(** ** PLC acknowledgments *)
Definition status_shape (a : PlcCommandAcknowledgment) : result unit :=
  let no_post := bool_decide (pa_post_state_digest a = None) && bool_decide (pa_post_state_version a = None)
                 && bool_decide (post_topology_digest a = None) in
  match pa_status a with
  | APPLIED =>
      _ ← closed (bool_decide (dispatch_phase a = COMMITTED))
          "applied acknowledgment must assert the committed phase";
      closed (bool_decide (is_Some (pa_post_state_digest a)) && bool_decide (is_Some (pa_post_state_version a))
              && bool_decide (is_Some (post_topology_digest a)) && bool_decide (is_Some (pa_post_actuator_setpoint a)))
        "applied acknowledgment requires complete post-state evidence"
  | REJECTED =>
      _ ← closed (bool_decide (dispatch_phase a ∈ [PRE_DISPATCH; KNOWN_NO_EFFECT]))
          "rejected acknowledgment must establish a no-effect phase";
      _ ← closed no_post "rejected acknowledgment cannot assert a post-state";
      closed (feqb_opt (pa_post_actuator_setpoint a) (pa_pre_actuator_setpoint a))
        "rejected acknowledgment must evidence an unchanged actuator"
  | UNKNOWN_EFFECT =>
      _ ← closed (bool_decide (dispatch_phase a = EFFECT_UNKNOWN))
          "unknown effect must assert the effect-unknown phase";
      closed (no_post && bool_decide (pa_post_actuator_setpoint a = None))
        "unknown effect cannot assert post-dispatch state"
  end.
Definition PlcCommandAcknowledgment_validate (a : PlcCommandAcknowledgment) : result PlcCommandAcknowledgment :=
  _ ← closed (min_length 1 (pa_acknowledgment_id a) && is_sha256 (pa_request_digest a) && is_sha256 (permit_digest a)
              && is_sha256 (pa_observation_envelope_digest a) && min_length 1 (pa_permit_id a)
              && min_length 16 (pa_permit_nonce a) && min_length 1 (pa_command_id a)
              && is_sha256 (pa_command_digest a) && is_sha256 (pa_assessment_digest a)
              && min_length 1 (pa_proposal_id a) && min_length 1 (pa_decision_id a) && min_length 1 (plc_id a)
              && min_length 1 (plc_key_id a) && min_length 16 (plc_boot_epoch a) && (1 <=? plc_scan a)%Z
              && min_length 1 (pa_reason a) && is_sha256 (pa_pre_state_digest a) && (0 <=? pa_pre_state_version a)%Z
              && opt_field is_sha256 (pa_post_state_digest a) && opt_field (λ v, 0 <=? v)%Z (pa_post_state_version a)
              && opt_field is_sha256 (post_topology_digest a) && f_ge f0 (simulation_time_s a)
              && is_finite (simulation_time_s a))
      "field constraint";
  _ ← closed (dt_aware (acknowledged_at a)) "acknowledged_at must be timezone-aware";
  _ ← closed (is_finite (pa_pre_actuator_setpoint a) && opt_field is_finite (pa_post_actuator_setpoint a))
      "acknowledgment actuator setpoints must be finite";
  valid ← verify_digest (pa_pre_state a);
  _ ← closed valid "PLC acknowledgment contains an invalid pre-state";
  _ ← closed (bool_decide (pa_pre_state_digest a = ps_state_digest (pa_pre_state a))
              && (pa_pre_state_version a =? ps_state_version (pa_pre_state a))%Z)
      "PLC acknowledgment pre-state fields are inconsistent";
  _ ← status_shape a;
  Ok a.

Definition pa_digest (a : PlcCommandAcknowledgment) : result string := canonical_digest (model_dump a).
Definition pa_signing_payload (a : PlcCommandAcknowledgment) : result string :=
  dumps_strict (json_exclude ["signature"] (model_dump a)).
Definition pa_signed (a : PlcCommandAcknowledgment) (k : private_key) : result PlcCommandAcknowledgment :=
  b ← pa_signing_payload a; Ok (pa_with_signature a (sign_bytes k b)).
Definition pa_verify (a : PlcCommandAcknowledgment) (k : public_key) : result bool :=
  signature_valid k (pa_signature a) (pa_signing_payload a).

(** *** [verify_for_transaction] *)
Record PlcTarget := mk_PlcTarget { tg_plc_id : string; tg_plc_key_id : string; tg_plc_boot_epoch : string }.

Definition replay_rejection (a : PlcCommandAcknowledgment) : bool :=
  bool_decide (pa_status a = REJECTED) && bool_decide (dispatch_phase a = PRE_DISPATCH)
  && bool_decide (pa_reason a ∈ ["transaction_replayed"; "permit_replayed"; "permit_nonce_replayed";
                                 "command_replayed"]).
Definition pa_identifiers_match (a : PlcCommandAcknowledgment) (r : CapabilityActionRequest)
    (p : CapabilityExecutionPermit) (o : SignedObservationEnvelope) (t : PlcTarget) : result bool :=
  let base := base_permit p in
  rd ← request_digest r;
  pd ← capability_permit_digest p;
  Ok (bool_decide (pa_request_digest a = rd) && bool_decide (rd = cp_request_digest p)
      && bool_decide (permit_digest a = pd)
      && bool_decide (pa_observation_envelope_digest a = envelope_digest o)
      && bool_decide (envelope_digest o = cp_observation_envelope_digest p)
      && bool_decide (pa_permit_id a = permit_id base) && bool_decide (pa_permit_nonce a = permit_nonce base)
      && bool_decide (pa_command_id a = command_id (pm_command base))
      && bool_decide (pa_command_digest a = pm_command_digest base)
      && bool_decide (pa_assessment_digest a = pm_assessment_digest base)
      && bool_decide (pa_proposal_id a = pm_proposal_id base)
      && bool_decide (pm_proposal_id base = proposal_id (rq_proposal r))
      && bool_decide (pa_decision_id a = pm_decision_id base)
      && bool_decide (plc_id a = tg_plc_id t) && bool_decide (plc_key_id a = tg_plc_key_id t)
      && bool_decide (plc_boot_epoch a = tg_plc_boot_epoch t) && bool_decide (target_plc_id p = tg_plc_id t)).

Definition authorized_pre_state (a : PlcCommandAcknowledgment) (base : ExecutionPermit)
    (s : PhysicalStateSnapshot) : bool :=
  let pre := pa_pre_state a in
  bool_decide (pre = s)
  && bool_decide (pa_pre_state_digest a = ps_state_digest s) && bool_decide (ps_state_digest s = pm_state_digest base)
  && (pa_pre_state_version a =? ps_state_version s)%Z && (ps_state_version s =? pm_state_version base)%Z
  && bool_decide (ps_observation_digest pre = ps_observation_digest s)
  && bool_decide (ps_observation_digest s = pm_observation_digest base)
  && bool_decide (ps_topology_digest pre = ps_topology_digest s)
  && bool_decide (ps_topology_digest s = pm_topology_digest base)
  && bool_decide (ps_model_digest pre = ps_model_digest s)
  && bool_decide (ps_model_digest s = pm_model_digest base).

------------------------------------------------------------------------

#### ACTIVITY
Each record above is to be returned verbatim.

#### ANSWER AREA
(** ** PLC acknowledgments *)
Definition status_shape (a : PlcCommandAcknowledgment) : result unit :=
  let no_post := bool_decide (pa_post_state_digest a = None) && bool_decide (pa_post_state_version a = None)
                 && bool_decide (post_topology_digest a = None) in
  match pa_status a with
  | APPLIED =>
      _ ← closed (bool_decide (dispatch_phase a = COMMITTED))
          "applied acknowledgment must assert the committed phase";
      closed (bool_decide (is_Some (pa_post_state_digest a)) && bool_decide (is_Some (pa_post_state_version a))
              && bool_decide (is_Some (post_topology_digest a)) && bool_decide (is_Some (pa_post_actuator_setpoint a)))
        "applied acknowledgment requires complete post-state evidence"
  | REJECTED =>
      _ ← closed (bool_decide (dispatch_phase a ∈ [PRE_DISPATCH; KNOWN_NO_EFFECT]))
          "rejected acknowledgment must establish a no-effect phase";
      _ ← closed no_post "rejected acknowledgment cannot assert a post-state";
      closed (feqb_opt (pa_post_actuator_setpoint a) (pa_pre_actuator_setpoint a))
        "rejected acknowledgment must evidence an unchanged actuator"
  | UNKNOWN_EFFECT =>
      _ ← closed (bool_decide (dispatch_phase a = EFFECT_UNKNOWN))
          "unknown effect must assert the effect-unknown phase";
      closed (no_post && bool_decide (pa_post_actuator_setpoint a = None))
        "unknown effect cannot assert post-dispatch state"
  end.
Definition PlcCommandAcknowledgment_validate (a : PlcCommandAcknowledgment) : result PlcCommandAcknowledgment :=
  _ ← closed (min_length 1 (pa_acknowledgment_id a) && is_sha256 (pa_request_digest a) && is_sha256 (permit_digest a)
              && is_sha256 (pa_observation_envelope_digest a) && min_length 1 (pa_permit_id a)
              && min_length 16 (pa_permit_nonce a) && min_length 1 (pa_command_id a)
              && is_sha256 (pa_command_digest a) && is_sha256 (pa_assessment_digest a)
              && min_length 1 (pa_proposal_id a) && min_length 1 (pa_decision_id a) && min_length 1 (plc_id a)
              && min_length 1 (plc_key_id a) && min_length 16 (plc_boot_epoch a) && (1 <=? plc_scan a)%Z
              && min_length 1 (pa_reason a) && is_sha256 (pa_pre_state_digest a) && (0 <=? pa_pre_state_version a)%Z
              && opt_field is_sha256 (pa_post_state_digest a) && opt_field (λ v, 0 <=? v)%Z (pa_post_state_version a)
              && opt_field is_sha256 (post_topology_digest a) && f_ge f0 (simulation_time_s a)
              && is_finite (simulation_time_s a))
      "field constraint";
  _ ← closed (dt_aware (acknowledged_at a)) "acknowledged_at must be timezone-aware";
  _ ← closed (is_finite (pa_pre_actuator_setpoint a) && opt_field is_finite (pa_post_actuator_setpoint a))
      "acknowledgment actuator setpoints must be finite";
  valid ← verify_digest (pa_pre_state a);
  _ ← closed valid "PLC acknowledgment contains an invalid pre-state";
  _ ← closed (bool_decide (pa_pre_state_digest a = ps_state_digest (pa_pre_state a))
              && (pa_pre_state_version a =? ps_state_version (pa_pre_state a))%Z)
      "PLC acknowledgment pre-state fields are inconsistent";
  _ ← status_shape a;
  Ok a.

Definition pa_digest (a : PlcCommandAcknowledgment) : result string := canonical_digest (model_dump a).
Definition pa_signing_payload (a : PlcCommandAcknowledgment) : result string :=
  dumps_strict (json_exclude ["signature"] (model_dump a)).
Definition pa_signed (a : PlcCommandAcknowledgment) (k : private_key) : result PlcCommandAcknowledgment :=
  b ← pa_signing_payload a; Ok (pa_with_signature a (sign_bytes k b)).
Definition pa_verify (a : PlcCommandAcknowledgment) (k : public_key) : result bool :=
  signature_valid k (pa_signature a) (pa_signing_payload a).

(** *** [verify_for_transaction] *)
Record PlcTarget := mk_PlcTarget { tg_plc_id : string; tg_plc_key_id : string; tg_plc_boot_epoch : string }.

Definition replay_rejection (a : PlcCommandAcknowledgment) : bool :=
  bool_decide (pa_status a = REJECTED) && bool_decide (dispatch_phase a = PRE_DISPATCH)
  && bool_decide (pa_reason a ∈ ["transaction_replayed"; "permit_replayed"; "permit_nonce_replayed";
                                 "command_replayed"]).
Definition pa_identifiers_match (a : PlcCommandAcknowledgment) (r : CapabilityActionRequest)
    (p : CapabilityExecutionPermit) (o : SignedObservationEnvelope) (t : PlcTarget) : result bool :=
  let base := base_permit p in
  rd ← request_digest r;
  pd ← capability_permit_digest p;
  Ok (bool_decide (pa_request_digest a = rd) && bool_decide (rd = cp_request_digest p)
      && bool_decide (permit_digest a = pd)
      && bool_decide (pa_observation_envelope_digest a = envelope_digest o)
      && bool_decide (envelope_digest o = cp_observation_envelope_digest p)
      && bool_decide (pa_permit_id a = permit_id base) && bool_decide (pa_permit_nonce a = permit_nonce base)
      && bool_decide (pa_command_id a = command_id (pm_command base))
      && bool_decide (pa_command_digest a = pm_command_digest base)
      && bool_decide (pa_assessment_digest a = pm_assessment_digest base)
      && bool_decide (pa_proposal_id a = pm_proposal_id base)
      && bool_decide (pm_proposal_id base = proposal_id (rq_proposal r))
      && bool_decide (pa_decision_id a = pm_decision_id base)
      && bool_decide (plc_id a = tg_plc_id t) && bool_decide (plc_key_id a = tg_plc_key_id t)
      && bool_decide (plc_boot_epoch a = tg_plc_boot_epoch t) && bool_decide (target_plc_id p = tg_plc_id t)).

Definition authorized_pre_state (a : PlcCommandAcknowledgment) (base : ExecutionPermit)
    (s : PhysicalStateSnapshot) : bool :=
  let pre := pa_pre_state a in
  bool_decide (pre = s)
  && bool_decide (pa_pre_state_digest a = ps_state_digest s) && bool_decide (ps_state_digest s = pm_state_digest base)
  && (pa_pre_state_version a =? ps_state_version s)%Z && (ps_state_version s =? pm_state_version base)%Z
  && bool_decide (ps_observation_digest pre = ps_observation_digest s)
  && bool_decide (ps_observation_digest s = pm_observation_digest base)
  && bool_decide (ps_topology_digest pre = ps_topology_digest s)
  && bool_decide (ps_topology_digest s = pm_topology_digest base)
  && bool_decide (ps_model_digest pre = ps_model_digest s)
  && bool_decide (ps_model_digest s = pm_model_digest base).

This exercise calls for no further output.